BEGIN TASK MATERIAL

(* ===== verification/SessionFrames.v ===== *)
(** * The session framer (crates/session/src/frames.rs)

    [SessionFramer]: every frame is sealed twice, by the Noise transport of the
    handshake and by an outer AEAD whose keys follow a BLAKE3 ratchet. All of
    the framer's operations are here: the key schedule, [send], [recv] with its
    three trial epochs, [maybe_advance], [advance_epoch], [kem_reseed]. The
    hash, the key expansion, the AEAD and the Noise transport are the class
    [SessionCrypto]; what the code relies on of them is [SessionCryptoLaws].
    Wiping memory ([zeroize]) has no functional effect and is left out. *)

From stdpp Require Import base numbers list strings.
From Stdlib Require Import ZArith Lia Strings.Byte.
From S2P Require Import Prelude Bytes Text.

Abbreviation AEAD_TAG_LEN := 16 (only parsing).
Abbreviation MAX_FRAME_PLAINTEXT := 16384 (only parsing).
Abbreviation MAX_OUTER_CT_LEN := (MAX_FRAME_PLAINTEXT + 2 * AEAD_TAG_LEN) (only parsing).
Abbreviation MIN_OUTER_CT_LEN := (1 + 2 * AEAD_TAG_LEN) (only parsing).
Abbreviation LEN_PREFIX_SIZE := 2%nat (only parsing).
Abbreviation MAX_SEND_LEAD_EPOCHS := 16 (only parsing).

Inductive Role : Set := Initiator | Responder.

Inductive Direction : Set := I2R | R2I.

Definition opposite (d : Direction) : Direction :=
  match d with I2R => R2I | R2I => I2R end.

Abbreviation direction_u8 d := (match d with I2R => x00 | R2I => x01 end) (only parsing).

(** [SessionError]; which error of snow or of the carrier it was is not kept. *)
Inductive SessionError : Set :=
| Wire (msg : string)
| VersionMismatch (peer min max : Z)
| Noise
| MlKem (msg : string)
| State (msg : string)
| TokenVerification (msg : string)
| SessionIo.

Record DirState : Type := mkDir {
  dkey : list byte;
  div : list byte;
  dseq : Z;
}.

Definition set_dseq (s : Z) (d : DirState) : DirState := mkDir (dkey d) (div d) s.

(** ** The cryptographic crates
    [blake3], [hkdf] over SHA-256, [chacha20poly1305] and [snow]'s
    [TransportState]. Its two operations take the length of the output buffer. *)
Class SessionCrypto : Type := {
  blake3 : list byte → list byte;
  hkdf_from_prk : list byte → option (list byte);
  hkdf_expand : list byte → list byte → nat → option (list byte);
  aead_encrypt : ∀ (key nonce aad msg : list byte), option (list byte);
  aead_decrypt : ∀ (key nonce aad ct : list byte), option (list byte);
  TransportState : Type;
  write_message : TransportState → list byte → Z → option (list byte * TransportState);
  read_message : TransportState → list byte → Z → option (list byte * TransportState);
}.

Section framer.
Context {SC : SessionCrypto}.

(** ** Key schedule *)

Definition label (s : string) : list byte := String.list_byte_of_string s.

Definition direction_root (lbl k_pq session_binding : list byte) : list byte :=
  blake3 (lbl ++ k_pq ++ session_binding).

Definition ratchet_root (lbl prev : list byte) (epoch : Z) (session_binding : list byte)
  : list byte :=
  blake3 (lbl ++ prev ++ be_bytes 4 epoch ++ session_binding).

Definition combine_kem_secret (x25519_ss mlkem_ss : list byte) : list byte :=
  blake3 (label "mirage-kem-combine-v1" ++ x25519_ss ++ mlkem_ss).

Definition ratchet_root_kem (lbl prev : list byte) (epoch : Z)
  (session_binding kem_secret : list byte) : list byte :=
  blake3 (label "mirage-kem-reseed-v1" ++ lbl ++ prev ++ be_bytes 4 epoch
          ++ session_binding ++ kem_secret).

Definition kem_confirmation_tag (new_i2r new_r2i session_binding : list byte) (epoch : Z)
  : list byte :=
  blake3 (label "mirage-kem-confirm-v1" ++ new_i2r ++ new_r2i ++ session_binding
          ++ be_bytes 4 epoch).

Definition expand_cipher (root : list byte) (epoch : Z)
  : result SessionError (list byte * list byte) :=
  let info := label "mirage-cipher-v1-e" ++ decimal epoch in
  let? hk := ok_or (hkdf_from_prk root) (State "hkdf from_prk") in
  let? out := ok_or (hkdf_expand hk info 44) (State "hkdf expand") in
  Ok (take 32 out, drop 32 out).

(** ** AAD and nonce *)

Definition aad_bytes (session_binding : list byte) (direction : Direction) (epoch seq : Z)
  : list byte :=
  session_binding ++ [direction_u8 direction]
  ++ be_bytes 4 (wrap_u32 epoch) ++ be_bytes 8 seq.

Definition nonce_bytes (iv : list byte) (epoch seq : Z) : list byte :=
  zip_with bxor iv (be_bytes 4 (wrap_u32 epoch) ++ be_bytes 8 seq).

Definition try_outer_decrypt (key iv binding : list byte) (direction : Direction)
  (epoch seq : Z) (outer_ct : list byte) : option (list byte) :=
  let aad := aad_bytes binding direction epoch seq in
  let nonce := nonce_bytes iv epoch seq in
  aead_decrypt key nonce aad outer_ct.

(** ** The framer *)

Record SessionFramer : Type := mkFramer {
  session_binding : list byte;
  epoch : Z;
  role : Role;
  k_session_i2r : list byte;
  k_session_r2i : list byte;
  send_st : DirState;
  recv_st : DirState;
  recv_prev : option DirState;
  last_recv_epoch : Z;
  inner : TransportState;
}.

Definition set_send_st (d : DirState) (f : SessionFramer) : SessionFramer :=
  mkFramer (session_binding f) (epoch f) (role f) (k_session_i2r f) (k_session_r2i f)
    d (recv_st f) (recv_prev f) (last_recv_epoch f) (inner f).
Definition set_recv_st (d : DirState) (f : SessionFramer) : SessionFramer :=
  mkFramer (session_binding f) (epoch f) (role f) (k_session_i2r f) (k_session_r2i f)
    (send_st f) d (recv_prev f) (last_recv_epoch f) (inner f).
Definition set_recv_prev (o : option DirState) (f : SessionFramer) : SessionFramer :=
  mkFramer (session_binding f) (epoch f) (role f) (k_session_i2r f) (k_session_r2i f)
    (send_st f) (recv_st f) o (last_recv_epoch f) (inner f).
Definition set_last_recv (e : Z) (f : SessionFramer) : SessionFramer :=
  mkFramer (session_binding f) (epoch f) (role f) (k_session_i2r f) (k_session_r2i f)
    (send_st f) (recv_st f) (recv_prev f) e (inner f).
Definition set_inner (n : TransportState) (f : SessionFramer) : SessionFramer :=
  mkFramer (session_binding f) (epoch f) (role f) (k_session_i2r f) (k_session_r2i f)
    (send_st f) (recv_st f) (recv_prev f) (last_recv_epoch f) n.
Lemma flows_readable r wr rd : flows r wr rd → readable rd wr ∧ readable wr rd.
Proof.
  intros (_ & fl & dl & L & Hc). split.
  - apply linked_swap in L. eapply linked_window; [exact L|].
    intros x fl' ->. destruct Hc as [? _]. cbn in *. lia.
  - eapply linked_window; [exact L|]. done.
Qed.

End runs.

End link.

(** ** Guarantees *)

Section guarantees.
Context {SC : SessionCrypto} {SL : SessionCryptoLaws SC}.
Context (b ss : list byte) (ti tr : TransportState).

(** Session integrity. Whatever the two clocks do, the plaintexts each side
    has read are the first ones the other side wrote, in order, none lost,
    repeated or altered; the rest are exactly the frames still in flight. *)
Theorem session_integrity P l :
  noise_channel ti tr [] → noise_channel tr ti [] → session_reachable P b ss ti tr l →
  ∃ p1 p2, sent l.1 = got l.2 ++ p1 ∧ length p1 = length (outq l.1)
         ∧ sent l.2 = got l.1 ++ p2 ∧ length p2 = length (outq l.2).
Proof.
  intros N1 N2 Hl.
  destruct (session_reachable_linked b ss ti tr N1 N2 P l Hl) as (fl1 & fl2 & dl1 & dl2 & L).
  destruct L as (_ & _ & D1 & D2). exists (fpt <$> fl1), (fpt <$> fl2).
  rewrite !length_fmap. split_and!; [apply D1| |apply D2|].
  - symmetry. eapply Forall2_length. apply D1.
  - symmetry. eapply Forall2_length. apply D2.
Qed.

(** No desynchronisation within one epoch. If a side never asks for an epoch
    more than one past the last one it heard from its peer, then in every
    reachable state the next frame in either direction is read successfully:
    grace window and reactive following absorb every interleaving. *)
Theorem ratchet_never_desyncs l :
  noise_channel ti tr [] → noise_channel tr ti [] →
  session_reachable lead_one b ss ti tr l → readable l.1 l.2 ∧ readable l.2 l.1.
Proof.
  intros N1 N2 Hl.
  destruct (session_reachable_linked b ss ti tr N1 N2 _ l Hl) as (fl1 & fl2 & dl1 & dl2 & L).
  destruct (session_reachable_near b ss ti tr N1 N2 l Hl) as [H1 H2]. destruct l as [x y].
  split; [by eapply near_readable|]. apply linked_swap in L. by eapply near_readable.
Qed.

(** One-directional flows. If only one side writes, its clock may run ahead
    freely, up to the bound [maybe_advance] enforces: the silent reader follows
    every step and the next frame is always read. *)
Theorem ratchet_one_way r l :
  noise_channel ti tr [] → noise_channel tr ti [] →
  session_reachable (one_way r) b ss ti tr l → readable l.1 l.2 ∧ readable l.2 l.1.
Proof.
  intros N1 N2 Hl.
  destruct (session_reachable_flows b ss ti tr N1 N2 r l Hl) as [H|H];
    apply flows_readable in H; tauto.
Qed.

(** Unsynchronised bursts. Let both sides be silent for at least three
    epochs of the same clock. If one side then writes three frames while a first
    frame of the other side is on its way, it rejects that frame: each write
    moved it one epoch ahead, past its one-epoch grace window, although the bound
    of [maybe_advance] was respected throughout. *)
Theorem ratchet_burst_desyncs fi f_r t p0 p1 p2 p3 g f1 f2 f3 w0 w1 w2 w3 :
  noise_channel tr ti [] →
  from_session_keys b ss ti Initiator = Ok fi → from_session_keys b ss tr Responder = Ok f_r →
  3 ≤ t → emit t p0 f_r = (g, Ok w0) →
  emit t p1 fi = (f1, Ok w1) → emit t p2 f1 = (f2, Ok w2) → emit t p3 f2 = (f3, Ok w3) →
  ∃ err, recv w0 f3 = (f3, Err err).
Proof.
  intros N2 Hi Hr Ht H0 H1 H2 H3.
  destruct (from_session_keys_keyed b ss _ _ _ Hi) as (K1 & E1 & _ & _ & _ & L1 & _ & O1).
  destruct (from_session_keys_keyed b ss _ _ _ Hr) as (K2 & E2 & _ & _ & _ & L2 & I2 & O2).
  destruct (emit_step b ss _ _ _ _ _ ti [] K1 H1) as (Kf1 & Ef1 & Of1 & Lf1 & _); [lia..|].
  destruct (emit_step b ss _ _ _ _ _ ti [] Kf1 H2) as (Kf2 & Ef2 & Of2 & Lf2 & _); [lia..|].
  destruct (emit_step b ss _ _ _ _ _ ti [] Kf2 H3) as (Kf3 & Ef3 & Of3 & Lf3 & _); [lia..|].
  destruct (emit_step b ss _ _ _ _ _ ti [] K2 H0) as (_ & Eg & _ & _ & Hsl); [lia..|].
  destruct Hsl as (s & ct & Hsl); [by rewrite I2|].
  eapply (recv_outside b ss); [exact Kf3| |exact Hsl|left; lia].
  unfold send_direction. by rewrite Of3, Of2, Of1, O1, O2.
Qed.

End guarantees.

(** ** A concrete run
    With the demonstration instance: the initiator writes at epoch 1 while the
    responder's epoch-0 frame is in flight; both read. *)
Module DemoRun.
Import Demo.

Definition is_ok {E A} (r : result E A) : bool := match r with Ok _ => true | Err _ => false end.

Definition value {E} (r : result E (list byte)) : list byte :=
  match r with Ok v => v | Err _ => [] end.

Lemma ok_split {S E} (m : S * result E (list byte)) :
  is_ok m.2 = true → m = (m.1, Ok (value m.2)).
Proof. destruct m as [? []]; done. Qed.

Definition fi : SessionFramer := framer Initiator.
Definition f_r : SessionFramer := framer Responder.
Definition after (t : Z) (p : list byte) (f : SessionFramer) : SessionFramer := (emit t p f).1.
Definition frame (t : Z) (p : list byte) (f : SessionFramer) : list byte := value (emit t p f).2.

Lemma emit_after t p f :
  is_ok (emit t p f).2 = true → emit t p f = (after t p f, Ok (frame t p f)).
Proof. apply ok_split. Qed.

Definition crossing : endpoint * endpoint :=
  (mkEnd (after 1 [x01] fi) [frame 1 [x01] fi] [[x01]] [],
   mkEnd (after 0 [x02] f_r) [frame 0 [x02] f_r] [[x02]] []).

Definition crossed : endpoint * endpoint :=
  (mkEnd (recv (frame 0 [x02] f_r) (after 1 [x01] fi)).1 [frame 1 [x01] fi] [[x01]] [[x02]],
   mkEnd (after 0 [x02] f_r) [] [[x02]] []).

END TASK MATERIAL

## WHAT TO DO
All lines in the data that contain the word "symmetry" should be copied.

## REPLY TO THE EXERCISE
  - symmetry. eapply Forall2_length. apply D1.
  - symmetry. eapply Forall2_length. apply D2.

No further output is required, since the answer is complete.